Reducing each burst of heating to just 30 s also means that the temperature elevation is not highly dependent on the tissue’s blood perfusion rate, which is unknown and heterogenous throughout the tumour. As such, it should allow uniform thermal exposure over the entire tumour volume.

In vivo assessments

To determine whether the proposed ultrashort FUS exposures can release doxorubicin from TSL-Dox, the researchers first tested the approach using a dorsal skinfold chamber on a mouse with implanted tumour cells. After injecting TSL-Dox, they exposed the tumours to ten 30 s FUS thermal exposures, using thermocouple-based temperature-based feedback to heat the tissue to 41°, 42°, 43° or 45°C.

The experiment showed that the ultrashort thermal exposures could effectively release the doxorubicin and that the drug was subsequently taken up by tumour cells. Heating to 42 °C appeared to give the most consistent increases in drug delivery to the mouse tumours. Thus the team chose this temperature to evaluate the therapeutic efficacy of fractionated ultrashort MRgFUS heating with TSL-Dox in rabbit thigh tumours.

For the studies on rabbits, the researchers employed a custom MRI-compatible FUS system to deliver short-duration heating, with MR thermometry providing real-time temperature feedback during the treatment. They used MRI to identify the tumours and define discrete regions-of-interest (ROIs) to encompass the tumour. After administering either TSL-Dox or a control dextrose, each ROI was heated 10 times, to 42 °C for 30 s. The FUS was delivered via a single-focus transducer translated through a series of discrete locations to achieve tumour coverage.

Temperature profiles

Examining drug delivery to excised bilateral tumours (one heated, one not heated) demonstrated that the level of doxorubicin fluorescence was markedly increased in the heated versus the unheated tumour sections – indicating the release of drug, which does not fluoresce when in liposomal form.

The researchers also evaluated the anti-tumour efficacy of the treatment. They saw a significant improvement in survival for rabbits receiving MRgFUS plus TSL-Dox compared with animals receiving MRgFUS alone or TSL-Dox alone. Of six rabbits treated with MRgFUS plus TSL-Dox, three survived to 120 days following treatment, four showed complete tumour destruction and only one reached the tumour size-related endpoint.

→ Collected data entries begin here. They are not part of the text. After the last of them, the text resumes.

(** [LLMClient._format_answer_from_results]. *)
Definition _format_answer_from_results (results : pyval) : Exc string :=
  (a <- py_get results "answer_data" (PDict []) ;;
   let answer_data := py_or a (PDict []) in
   r <- or_else (on_key answer_data "district_highest_crop_year" highest_answer)
          (or_else (on_key answer_data "district_crop_comparison" comparison_answer)
             (or_else (on_key answer_data "rainfall_compare" rainfall_answer_text)
                (on_key answer_data "top_crops_state" top_crops_answer))) ;;
   Ok match r with
      | Some answer => answer
      | None => generic_answer
      end)%exc.

End Answers.

(** The column [c] of a frame is settled: every row holds a number or
    not-a-number under [c], so that coercing the column changes nothing. *)
Definition settled (c : string) (df : DataFrame) : Prop :=
  has_col c df = true
  /\ forall r, In r (rows df) ->
       exists v, dict_get c r = Some v /\ (is_num v = true \/ v = CNaN).

(** The entries of a parsed dict that hold a state name, and those that hold
    other text taken from the question. *)
Definition state_keys : list string := ["state"; "state1"; "state2"; "state_max"; "state_min"].

Definition text_keys : list string :=
  state_keys ++ ["crop"; "crop_max"; "crop_min"; "crop_type"].

Definition highest_question : string :=
  "Which district in Punjab had the highest wheat production in 2020?".

Definition highest_parsed : pydict :=
  [("intent", PStr "district_highest_crop_year"); ("state", PStr "Punjab");
   ("crop", PStr "wheat"); ("year", PInt 2020)].

(** [a] and [b] are, in this order, the first two elements of [l] that
    satisfy [p]. *)
Definition first_two_of {A} (l : list A) (p : A -> bool) (a b : A) : Prop :=
  exists before between after,
    l = before ++ a :: between ++ b :: after
    /\ p a = true /\ p b = true
    /\ forallb (fun x => negb (p x)) (before ++ between) = true.

Definition rainfall_order_question : string :=
  "How does rain in Punjab differ from Karnataka".




(** A wide table with its years as seasons under the name [_year]. *)
Definition season_table : DataFrame :=
  mkFrame ["State"; "_year"; "Rice"; "Wheat"]
    [[("State", CStr "Punjab"); ("_year", CStr "2018-19"); ("Rice", num 30); ("Wheat", num 90)];
     [("State", CStr "Punjab"); ("_year", CStr "2019-20"); ("Rice", num 50); ("Wheat", num 100)];
     [("State", CStr "Punjab"); ("_year", CStr "2020-21"); ("Rice", num 40); ("Wheat", num 120)];
     [("State", CStr "Kerala"); ("_year", CStr "2020-21"); ("Rice", num 70); ("Wheat", num 1)]].

Definition season_store : Store := mkStore [(major_dataset, season_table)] [] [].
(** * Properties *)

(** ** Column-role resolution *)

Lemma find_app_last {A} (p : A -> bool) (l : list A) (x : A) :
  find p (l ++ [x]) =
  match find p l with
  | Some y => Some y
  | None => if p x then Some x else None
  end.
Proof.
  induction l as [|a l IH]; simpl.
  - reflexivity.
  - destruct (p a); [reflexivity | exact IH].
Qed.
(** X2.  In every run of the longer notebook: a band is written only to the
    dataset that was opened for writing, at most one dataset is opened for
    writing, and every read (of a band, an attribute, the profile, or by the
    masking routine) is from a dataset that was opened for reading. *)
Theorem reads_and_writes_use_the_right_datasets (w0 : world) :
  let tr := trace (snd (Part000.notebook env (init w0))) in
  write_handles tr = opened_to_write tr
  /\ (length (opened_to_write tr) <= 1)%nat
  /\ Forall (fun ds => ds ∈ opened_to_read tr) (read_handles tr).
Proof.
destruct (handle_discipline w0) as (_ & _ & H). exact H.
Qed.

End Datasets.

(** ** What the complete runs pass on *)

Section CompleteRuns.
Context {world : Type} (env : environment world).

(** X3.  In a complete run of the longer notebook, the dimensions of the
    cropped band as it was read are the height and width the output file is
    opened with, the shape of the array written to it and the shape of the
    labelled array passed to vectorisation. *)
Theorem cropped_dimensions_carried_through (w0 : world) (ns : Part000.namespace)
  (s : state world) :
  Part000.notebook env (init w0) = (Returned ns, s) ->
  exists (p : string) (kwargs : Profile) (ds : DatasetHandle) (a : ndarray cell)
         (x : dataarray),
    opened_for_writing (trace s) = [(p, kwargs)]
    /\ written (trace s) = [(ds, a, 1)]
    /\ vectorized (trace s) = [x]
    /\ kwargs !! "height" = Some (VInt (Z.of_nat (shape0 (Part000.band_cropped ns))))
    /\ kwargs !! "width" = Some (VInt (Z.of_nat (shape1 (Part000.band_cropped ns))))
    /\ shape a = shape (Part000.band_cropped ns)
    /\ shape (xa_data x) = shape (Part000.band_cropped ns).
Proof.
intros H. run_in H env. cbn.
eexists _, _, _, _, _. repeat split; unfold profile_update; now simplify_map_eq.
Qed.
(* ================================================================== *)
(** * The clustering pass *)
(* ================================================================== *)

(** The [while] loop of [count_comparisons]; it runs [d - 1] times at
    most, so [d] units of fuel are enough. *)
Fixpoint count_comparisons_loop (fuel d i j : nat) : nat :=
  match fuel with
  | O => j
  | S fuel' =>
      if i <? d then count_comparisons_loop fuel' d (i + 1) (j + (i + 1))
      else j
  end.

Definition count_comparisons (d : nat) : nat :=
  count_comparisons_loop d d 1 1.

(** The body of the inner loop of [compare]: the length gate on the pair
    [(w1, w2)], its score against the threshold of [w1], and the edge
    recorded under [w1] when the pair passes. *)
Definition compare_pair (w1 w2 : str) : M unit :=
  let x := sorted Nat.leb [length w1; length w2] in
  if 3 <? nth 1 x 0 - nth 0 x 0 then ret tt
  else
    let score := score_strings w1 w2 in
    let min_val := if 8 <=? length w1 then 2 else 1 in
    if score <=? min_val then
      d <- get_dictionary ;;
      if negb (dict_mem w1 d) then set_dictionary (dict_set d w1 [w2])
      else
        v <- dict_item d w1 ;;
        set_dictionary (dict_set d w1 (v ++ [w2]))
    else ret tt.

(** The body of the outer loop of [compare]. *)
Definition compare_row (data : list str) (m : range) (w1 : str) : M unit :=
  index <- lift_opt ValueError (index data w1) ;;
  (if range_contains index m
   then print (str_of_nat index ++ lit " / " ++ str_of_nat (length data))
   else ret tt) ;;
  for_each (skipn (index + 1) data) (compare_pair w1).

(** [compare(dict_data)].  [int(len(data)/100)] is the floor of the
    quotient. *)
Definition compare (dict_data : dict record) : M unit :=
  let data := dict_keys dict_data in
  print (str_of_nat (length data) ++ lit " entries, "
         ++ str_of_nat (count_comparisons (length data))
         ++ lit " comparisons") ;;
  m <- range_ 0 (length data) (length data / 100) ;;
  for_each data (compare_row data m).
(** * Auto-Prompt: license guard, key codec, retry scheduler, scene
    normaliser and script orchestrator

    Shallow embedding of [src/App.tsx] (the license guard [AuthGuard] and
    the batched generation service bundled after it) and of
    [src/services/geminiService.ts] (the single-request generation
    service), followed by the properties of the specification that are
    stated about them.

    Conventions of the embedding.
    - A JavaScript string is the list of its UTF-16 code units ([jsstring]);
      [charCodeAt], [trim], [\s] and [includes] work on code units, as in
      the engine.  String literals of the source are written as Rocq
      strings (UTF-8) and decoded by [js].
    - [String.prototype.toLowerCase] and [toUpperCase] follow the Unicode
      case tables of the engine; they are the two fields of the class
      [CaseMapping], and [asciiCase] is their restriction to ASCII.
    - JavaScript numbers that the code only uses as integers (scene
      numbers, time bounds, epoch milliseconds, attempt counters, waits in
      milliseconds) are [Z]; a missing or [NaN] number is [None].
    - The raw scenes returned by the model have TypeScript type [any]; the
      embedding gives them the shape of the JSON structure the prompts
      require, every field optional.
    - The license server and the generative model are outside the
      program: the first is a function from the key to the outcome of the
      [fetch], the second a function from the position of a request in
      the run and the request to its answer.
    - Asynchronous code is sequential code over an explicit state: the
      [Guard] with its storage and its log of verifier calls, and the
      [World] with the number of requests sent so far and the trace of
      progress messages, requests and waits.

    The definitions come first, in the order of the sources; the
    properties follow, one section per component. *)

From Stdlib Require Import ZArith NArith List Ascii String Bool Lia.
From stdpp Require Import base list gmap strings.
(** * RlSmartGrid: substrate feature extraction and sequential node mapping

    A shallow embedding of [featureExtraction/node_feature_ext.py],
    [node_policy_net.py] (function [map_virtual_node]) and [main.py], and the
    properties of the mapping engine proved or refuted on it.

    The class [PolicyNetwork] is not embedded: [map_virtual_node] takes its
    [policy_net] as an argument, and so does the embedding. The substrate
    that [main] loads from a file and the request that it spells out are
    arguments of the embedded [main]; its [print] calls are left out.

    Conventions of the embedding:
    - Python [int] is [Z]; list indices and node indices are [nat]: the
      index that [int(link['source'].split('_')[1])] reads off a link is
      taken to be a natural number, so that identifiers with a sign, which
      Python would use to index a list from its end, are not covered;
    - the scores of the policy, their sum, the weights and the samples of
      [random.random()] are Python [float]s, the binary64 numbers of IEEE
      754: they are the primitive [float] of Rocq with its operations,
      rounding, infinities and NaN included; [/] on floats raises
      [ZeroDivisionError] on a divisor equal to [0.0] and otherwise is the
      IEEE division; [sum], [itertools.accumulate] and [random.choices] are
      those of CPython 3.11;
    - the two averages of the feature extraction, each a single division of
      one [int] by another, are kept as exact quotients in [Q];
    - a Python list indexed out of range raises [IndexError];
    - code that can raise returns a [result]; [while] loops take fuel and
      their termination within that fuel is proved;
    - the call [random.random()] reads the next sample of an explicit
      stream that is threaded through the session. *)

From Stdlib Require Import ZArith QArith Lia Floats.
From stdpp Require Import base option list gmap strings pretty.

Open Scope Z_scope.

(** ** Outcomes *)

Inductive exn : Type :=
  IndexError | ValueError | ZeroDivisionError | RuntimeError.

Inductive result (A : Type) : Type :=
| Ok (a : A)
| Raise (e : exn)
| OutOfFuel.

Arguments Ok {A} a.
Arguments Raise {A} e.
Arguments OutOfFuel {A}.

#[global] Instance exn_eq_dec : EqDecision exn.
Proof. solve_decision. Defined.

#[global] Instance result_ret : MRet result := @Ok.

#[global] Instance result_bind : MBind result := fun A B f m =>
  match m with
  | Ok a => f a
  | Raise e => Raise e
  | OutOfFuel => OutOfFuel
  end.

Fixpoint mapM {A B : Type} (f : A -> result B) (l : list A) : result (list B) :=
  match l with
  | [] => Ok []
  | a :: l' => b ← f a; bs ← mapM f l'; Ok (b :: bs)
  end.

Follow-up MR images showed a marked decrease in tumour size in rabbits treated with MRgFUS plus TSL-Dox. Conversely, all 11 rabbits that received either MRgFUS or TSL-Dox alone showed tumour growth, and all reached the tumour size-related endpoint within 28 days.

One week after treatment, tumours in the group that received MRgFUS alone were significantly larger than in the group receiving MRgFUS plus TSL-Dox. Two weeks after treatment, rabbits in both the MRgFUS alone and the TSL-Dox alone groups had significantly larger tumours than those treated with MRgFUS plus TSL-Dox.

The researchers conclude that these results have considerable implications for the widespread clinical adoption of thermosensitive drugs in oncology. Hynynen tells Physics World that the team is now working on translating the method for clinical testing.

The findings are published in Science Advances.